REQUIREMENT: Beneath this line are the data; copy exactly the part of them that opens with the line containing "pose proof (count_state_le" and closes with the line containing "length (m_workItems m')", and only that part.

☆ ☆ ☆ ☆

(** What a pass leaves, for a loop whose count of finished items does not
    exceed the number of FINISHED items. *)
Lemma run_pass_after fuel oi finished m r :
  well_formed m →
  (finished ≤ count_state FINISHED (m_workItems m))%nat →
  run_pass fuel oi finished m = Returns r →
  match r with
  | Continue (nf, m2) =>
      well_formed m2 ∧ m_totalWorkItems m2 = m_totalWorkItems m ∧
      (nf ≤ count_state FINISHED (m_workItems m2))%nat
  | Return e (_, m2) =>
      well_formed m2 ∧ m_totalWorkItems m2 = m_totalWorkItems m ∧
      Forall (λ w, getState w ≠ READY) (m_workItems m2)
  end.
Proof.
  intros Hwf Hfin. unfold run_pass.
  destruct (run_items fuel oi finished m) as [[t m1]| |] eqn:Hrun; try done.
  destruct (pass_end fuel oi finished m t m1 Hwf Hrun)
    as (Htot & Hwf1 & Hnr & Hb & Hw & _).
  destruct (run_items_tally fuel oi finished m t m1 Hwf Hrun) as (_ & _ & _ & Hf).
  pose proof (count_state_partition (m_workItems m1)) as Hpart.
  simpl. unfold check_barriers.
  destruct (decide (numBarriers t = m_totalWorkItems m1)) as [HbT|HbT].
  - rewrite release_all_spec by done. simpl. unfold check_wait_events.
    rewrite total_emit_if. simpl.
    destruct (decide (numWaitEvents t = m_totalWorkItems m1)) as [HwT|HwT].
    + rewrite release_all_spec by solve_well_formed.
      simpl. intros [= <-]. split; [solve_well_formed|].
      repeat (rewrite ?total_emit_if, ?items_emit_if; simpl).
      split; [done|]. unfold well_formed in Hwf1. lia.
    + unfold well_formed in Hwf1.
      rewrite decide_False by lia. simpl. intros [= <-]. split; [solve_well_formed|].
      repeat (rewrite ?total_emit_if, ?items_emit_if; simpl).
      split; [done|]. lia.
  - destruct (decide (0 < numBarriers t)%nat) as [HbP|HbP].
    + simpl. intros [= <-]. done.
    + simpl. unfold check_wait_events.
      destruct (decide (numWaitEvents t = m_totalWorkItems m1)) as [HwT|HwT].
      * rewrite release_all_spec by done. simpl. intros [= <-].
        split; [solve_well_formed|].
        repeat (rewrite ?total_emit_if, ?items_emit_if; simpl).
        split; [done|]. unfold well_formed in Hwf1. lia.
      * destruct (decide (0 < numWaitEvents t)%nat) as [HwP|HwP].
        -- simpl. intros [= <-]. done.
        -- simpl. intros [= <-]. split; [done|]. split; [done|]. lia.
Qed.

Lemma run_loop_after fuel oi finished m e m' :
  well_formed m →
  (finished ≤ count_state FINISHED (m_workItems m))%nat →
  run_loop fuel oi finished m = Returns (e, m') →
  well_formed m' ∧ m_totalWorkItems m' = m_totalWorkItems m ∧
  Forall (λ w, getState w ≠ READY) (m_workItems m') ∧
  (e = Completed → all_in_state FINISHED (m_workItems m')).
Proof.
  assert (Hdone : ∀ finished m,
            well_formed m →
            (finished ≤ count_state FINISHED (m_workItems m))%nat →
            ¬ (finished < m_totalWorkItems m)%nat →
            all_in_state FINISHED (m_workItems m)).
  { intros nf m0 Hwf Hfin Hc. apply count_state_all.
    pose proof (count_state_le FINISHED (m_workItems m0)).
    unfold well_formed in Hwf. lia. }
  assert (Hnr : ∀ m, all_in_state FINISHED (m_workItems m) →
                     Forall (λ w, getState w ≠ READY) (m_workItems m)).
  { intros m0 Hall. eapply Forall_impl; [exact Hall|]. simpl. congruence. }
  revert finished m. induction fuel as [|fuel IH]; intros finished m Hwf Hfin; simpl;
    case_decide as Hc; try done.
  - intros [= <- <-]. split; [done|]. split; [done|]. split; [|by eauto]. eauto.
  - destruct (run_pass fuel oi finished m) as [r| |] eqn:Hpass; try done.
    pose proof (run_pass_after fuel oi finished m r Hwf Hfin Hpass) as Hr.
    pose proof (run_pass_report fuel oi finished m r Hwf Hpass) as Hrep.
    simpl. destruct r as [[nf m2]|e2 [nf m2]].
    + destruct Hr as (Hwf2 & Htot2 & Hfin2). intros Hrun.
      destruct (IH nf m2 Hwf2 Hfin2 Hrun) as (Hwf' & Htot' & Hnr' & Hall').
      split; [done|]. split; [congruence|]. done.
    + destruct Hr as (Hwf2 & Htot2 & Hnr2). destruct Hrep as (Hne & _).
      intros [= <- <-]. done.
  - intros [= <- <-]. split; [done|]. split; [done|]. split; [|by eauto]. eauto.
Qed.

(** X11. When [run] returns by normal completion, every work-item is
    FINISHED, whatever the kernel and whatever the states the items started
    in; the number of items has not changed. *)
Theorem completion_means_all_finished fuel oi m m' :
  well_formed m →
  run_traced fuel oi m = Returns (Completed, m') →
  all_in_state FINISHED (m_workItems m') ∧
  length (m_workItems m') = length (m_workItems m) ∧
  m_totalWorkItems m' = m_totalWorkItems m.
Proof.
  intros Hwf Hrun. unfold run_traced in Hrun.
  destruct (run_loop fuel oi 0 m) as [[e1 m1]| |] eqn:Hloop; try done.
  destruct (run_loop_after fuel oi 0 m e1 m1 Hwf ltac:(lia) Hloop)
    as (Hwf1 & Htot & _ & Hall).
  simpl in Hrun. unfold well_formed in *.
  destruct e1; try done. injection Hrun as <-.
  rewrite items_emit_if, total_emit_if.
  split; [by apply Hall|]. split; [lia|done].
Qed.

☆ ☆ ☆ ☆

SOLUTION:
    pose proof (count_state_le FINISHED (m_workItems m0)).
    unfold well_formed in Hwf. lia. }
  assert (Hnr : ∀ m, all_in_state FINISHED (m_workItems m) →
                     Forall (λ w, getState w ≠ READY) (m_workItems m)).
  { intros m0 Hall. eapply Forall_impl; [exact Hall|]. simpl. congruence. }
  revert finished m. induction fuel as [|fuel IH]; intros finished m Hwf Hfin; simpl;
    case_decide as Hc; try done.
  - intros [= <- <-]. split; [done|]. split; [done|]. split; [|by eauto]. eauto.
  - destruct (run_pass fuel oi finished m) as [r| |] eqn:Hpass; try done.
    pose proof (run_pass_after fuel oi finished m r Hwf Hfin Hpass) as Hr.
    pose proof (run_pass_report fuel oi finished m r Hwf Hpass) as Hrep.
    simpl. destruct r as [[nf m2]|e2 [nf m2]].
    + destruct Hr as (Hwf2 & Htot2 & Hfin2). intros Hrun.
      destruct (IH nf m2 Hwf2 Hfin2 Hrun) as (Hwf' & Htot' & Hnr' & Hall').
      split; [done|]. split; [congruence|]. done.
    + destruct Hr as (Hwf2 & Htot2 & Hnr2). destruct Hrep as (Hne & _).
      intros [= <- <-]. done.
  - intros [= <- <-]. split; [done|]. split; [done|]. split; [|by eauto]. eauto.
Qed.

(** X11. When [run] returns by normal completion, every work-item is
    FINISHED, whatever the kernel and whatever the states the items started
    in; the number of items has not changed. *)
Theorem completion_means_all_finished fuel oi m m' :
  well_formed m →
  run_traced fuel oi m = Returns (Completed, m') →
  all_in_state FINISHED (m_workItems m') ∧
  length (m_workItems m') = length (m_workItems m) ∧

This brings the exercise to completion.